Una de las obras de teatro judío más famosas es “El dibuk” de Sh. Ansky, palabra que en el folclore de nuestro pueblo nos remite a un espíritu maligno (que no es otra cosa que el alma en pena de un muerto), capaz de “poseer” a otras criaturas. El término proviene de la raíz hebrea DeBeK, que engloba significados que van desde el pegamento a la adhesión, pasando por el contagio. Y, si algo va a dejar su impronta en la generación de los jóvenes actuales es el complejo de culpa por haber contagiado a sus mayores con el espíritu maligno que toma posesión de las células de nuestros cuerpos humanos y que conocemos como Covid-19.
Generaciones anteriores a ésta llegaron a imaginar un mundo utópico sin mayores de treinta años, de los que los grafiti de las calles de París en mayo de 1968 llamaban a desconfiar y que al año siguiente el argentino Adolfo Bioy Casares novela como víctimas del incipiente terrorismo geronticida en su Diario de la guerra del cerdo. Hoy, sin embargo, no se pretende acabar con ellos (que en años recientes pusieron un plato de comida en la mesa familiar gracias a sus exiguas pensiones y que se han prestado en gran medida a acompañar a sus nietos durante largas horas entre la salida del colegio y la cena en familia), aunque sí gozar del mismo privilegio de insensatez y desorden que ha caracterizado a los jóvenes desde el boom demográfico posterior a la Segunda Guerra Mundial, de plantear su rebeldía fuera cual fuera la causa (o sin ella).

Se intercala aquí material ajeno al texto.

(* ===== verification/Transaction.v ===== *)
(** * Transactions (transaction.rs)

    A transaction buffers its pages and remembers which documents it wrote; a commit checks
    for conflicts, rebases the trees that others changed meanwhile, logs the pages and installs
    the new roots in the catalogue. Commits go through a queue: the transaction that holds
    the commit lock serves batches of the others too. The state of a method is the
    transaction and the shared state of its database. A method is one atomic step, except
    that [submit] and [lead] are the two parts of [commit_batched] between which other
    transactions run. *)

From stdpp Require Import base list strings gmap pretty.
From Stdlib Require Import NArith Lia Strings.Byte.
From S2P Require Import Prelude Constants Bytes Text PageStore Json IndexKey LruCache Pager Document BTreeNode BTree Wal Mvcc.
From S2P Require Import Validation TxBTree Metadata Watch DatabaseState.

#[local] Open Scope nat_scope.

Inductive TxState := Active | Committed | RolledBack.

#[global] Instance TxState_eq_dec : EqDecision TxState.
Proof. solve_decision. Defined.

(** [has_db]: whether [set_database] was called. *)
Record Transaction := mk_transaction {
  tx_id : N;
  mvcc_tx_id : N;
  snapshot_id : N;
  state : TxState;
  writes : gmap N (list byte);
  doc_writes : gmap string (gmap string N);
  snapshot_roots : gmap string N;
  updated_roots : gmap string N;
  doc_existed_in_snapshot : gmap string (gmap string bool);
  doc_original_xmin : gmap string (gmap string N);
  has_db : bool;
  modified_collections : gset string;
  old_versions : gmap string (gmap string DocumentVersion) }.

Definition with_state (f : TxState -> TxState) (t : Transaction) : Transaction :=
  mk_transaction (tx_id t) (mvcc_tx_id t) (snapshot_id t) (f (state t)) (writes t) (doc_writes t) (snapshot_roots t) (updated_roots t) (doc_existed_in_snapshot t) (doc_original_xmin t) (has_db t) (modified_collections t) (old_versions t).
Definition with_writes (f : gmap N (list byte) -> gmap N (list byte)) (t : Transaction) : Transaction :=
  mk_transaction (tx_id t) (mvcc_tx_id t) (snapshot_id t) (state t) (f (writes t)) (doc_writes t) (snapshot_roots t) (updated_roots t) (doc_existed_in_snapshot t) (doc_original_xmin t) (has_db t) (modified_collections t) (old_versions t).
Definition with_doc_writes (f : gmap string (gmap string N) -> gmap string (gmap string N)) (t : Transaction) : Transaction :=
  mk_transaction (tx_id t) (mvcc_tx_id t) (snapshot_id t) (state t) (writes t) (f (doc_writes t)) (snapshot_roots t) (updated_roots t) (doc_existed_in_snapshot t) (doc_original_xmin t) (has_db t) (modified_collections t) (old_versions t).
Definition with_updated_roots (f : gmap string N -> gmap string N) (t : Transaction) : Transaction :=
  mk_transaction (tx_id t) (mvcc_tx_id t) (snapshot_id t) (state t) (writes t) (doc_writes t) (snapshot_roots t) (f (updated_roots t)) (doc_existed_in_snapshot t) (doc_original_xmin t) (has_db t) (modified_collections t) (old_versions t).
Definition with_doc_existed_in_snapshot (f : gmap string (gmap string bool) -> gmap string (gmap string bool)) (t : Transaction) : Transaction :=
  mk_transaction (tx_id t) (mvcc_tx_id t) (snapshot_id t) (state t) (writes t) (doc_writes t) (snapshot_roots t) (updated_roots t) (f (doc_existed_in_snapshot t)) (doc_original_xmin t) (has_db t) (modified_collections t) (old_versions t).
Definition with_doc_original_xmin (f : gmap string (gmap string N) -> gmap string (gmap string N)) (t : Transaction) : Transaction :=
  mk_transaction (tx_id t) (mvcc_tx_id t) (snapshot_id t) (state t) (writes t) (doc_writes t) (snapshot_roots t) (updated_roots t) (doc_existed_in_snapshot t) (f (doc_original_xmin t)) (has_db t) (modified_collections t) (old_versions t).
Definition with_has_db (f : bool -> bool) (t : Transaction) : Transaction :=
  mk_transaction (tx_id t) (mvcc_tx_id t) (snapshot_id t) (state t) (writes t) (doc_writes t) (snapshot_roots t) (updated_roots t) (doc_existed_in_snapshot t) (doc_original_xmin t) (f (has_db t)) (modified_collections t) (old_versions t).
Definition with_modified_collections (f : gset string -> gset string) (t : Transaction) : Transaction :=
  mk_transaction (tx_id t) (mvcc_tx_id t) (snapshot_id t) (state t) (writes t) (doc_writes t) (snapshot_roots t) (updated_roots t) (doc_existed_in_snapshot t) (doc_original_xmin t) (has_db t) (f (modified_collections t)) (old_versions t).
Definition with_old_versions (f : gmap string (gmap string DocumentVersion) -> gmap string (gmap string DocumentVersion)) (t : Transaction) : Transaction :=
  mk_transaction (tx_id t) (mvcc_tx_id t) (snapshot_id t) (state t) (writes t) (doc_writes t) (snapshot_roots t) (updated_roots t) (doc_existed_in_snapshot t) (doc_original_xmin t) (has_db t) (modified_collections t) (f (old_versions t)).

(** A transaction and the database it belongs to. *)
Record txworld `{!SerdeNumber} := mk_txworld { w_tx : Transaction; w_db : Database }.

(** The text of documents: [serde_json::from_slice] and [to_vec]; the error as text. *)
Class SerdeBytes `{!SerdeNumber} := {
  value_from_slice : list byte -> Value + string;
  map_from_slice : list byte -> Map + string;
  map_to_vec : Map -> list byte + string }.

(** A document deleted by a transaction: [PageNum::MAX]. *)
Definition PAGE_MAX : N := 2 ^ 64 - 1.

(** [m.entry(a).or_insert_with(HashMap::new)] and an operation on the inner map. *)
Definition entry_alter {A} (a : string) (f : gmap string A -> gmap string A) (m : gmap string (gmap string A)) :
    gmap string (gmap string A) := <[a := f (default ∅ (m !! a))]> m.

(** [m.get(a).and_then(|x| x.get(b))]. *)
Definition lookup2 {A} (a b : string) (m : gmap string (gmap string A)) : option A := m !! a ≫= lookup b.

Definition no_database : Error := Other "database reference not set".

Section transaction.
Context {tables : UnicodeTables} {numbers : SerdeNumber} {text : SerdeText} {catalogue : SerdeCatalogue} {bytes : SerdeBytes}
  {clock : Clock} {page_order : HashMapOrder N} {name_order : HashMapOrder string}.
(** The fuel of the loops that follow pages. *)
Variable fuel : nat.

Si el futuro aterra a quienes el cuerpo les da señales inequívocas de decadencia, más temible resulta para quienes aún están creciendo, por fuera y por dentro, y ven cómo la edad dorada les caduca sin usar y abusar de ella. No existen más certezas laborales, profesionales y, ahora encima, tampoco de ocio. Si antes se hablaba de los “ninis” (los que ni trabajan ni estudian), ahora llegamos a los “nininis” (que tampoco pueden interactuar socialmente en el mundo real). Y, quizás por vez primera en la historia, el mismo proceso sea realmente mundial (mucho más que el adjetivo de las grandes guerras del siglo XX), afectando (no sabemos aún por cuánto tiempo) a todo el planeta.
Hay gente que, ante el pánico sanitario desatado, achacan a esta generación el pecado de la propagación de estos males, mientras que otros adultos actúan con la misma inconsciencia que cuando eran adolescentes y se suman a la ruleta rusa, como los que ante la pandemia del SIDA hace pocas décadas se lanzaron al desenfreno sin profilaxis, como kamikazes olímpicos de un deporte de riesgo extremo. Llegará el día en que este confinamiento generacional se acabe, aunque puede que ya sea tarde para muchos que habrán dejado de ser jóvenes mientras tanto y lleguen a la Nueva Normalidad con cuentas pendientes con un pasado en el que estuvimos poseídos por el coronadíbuk.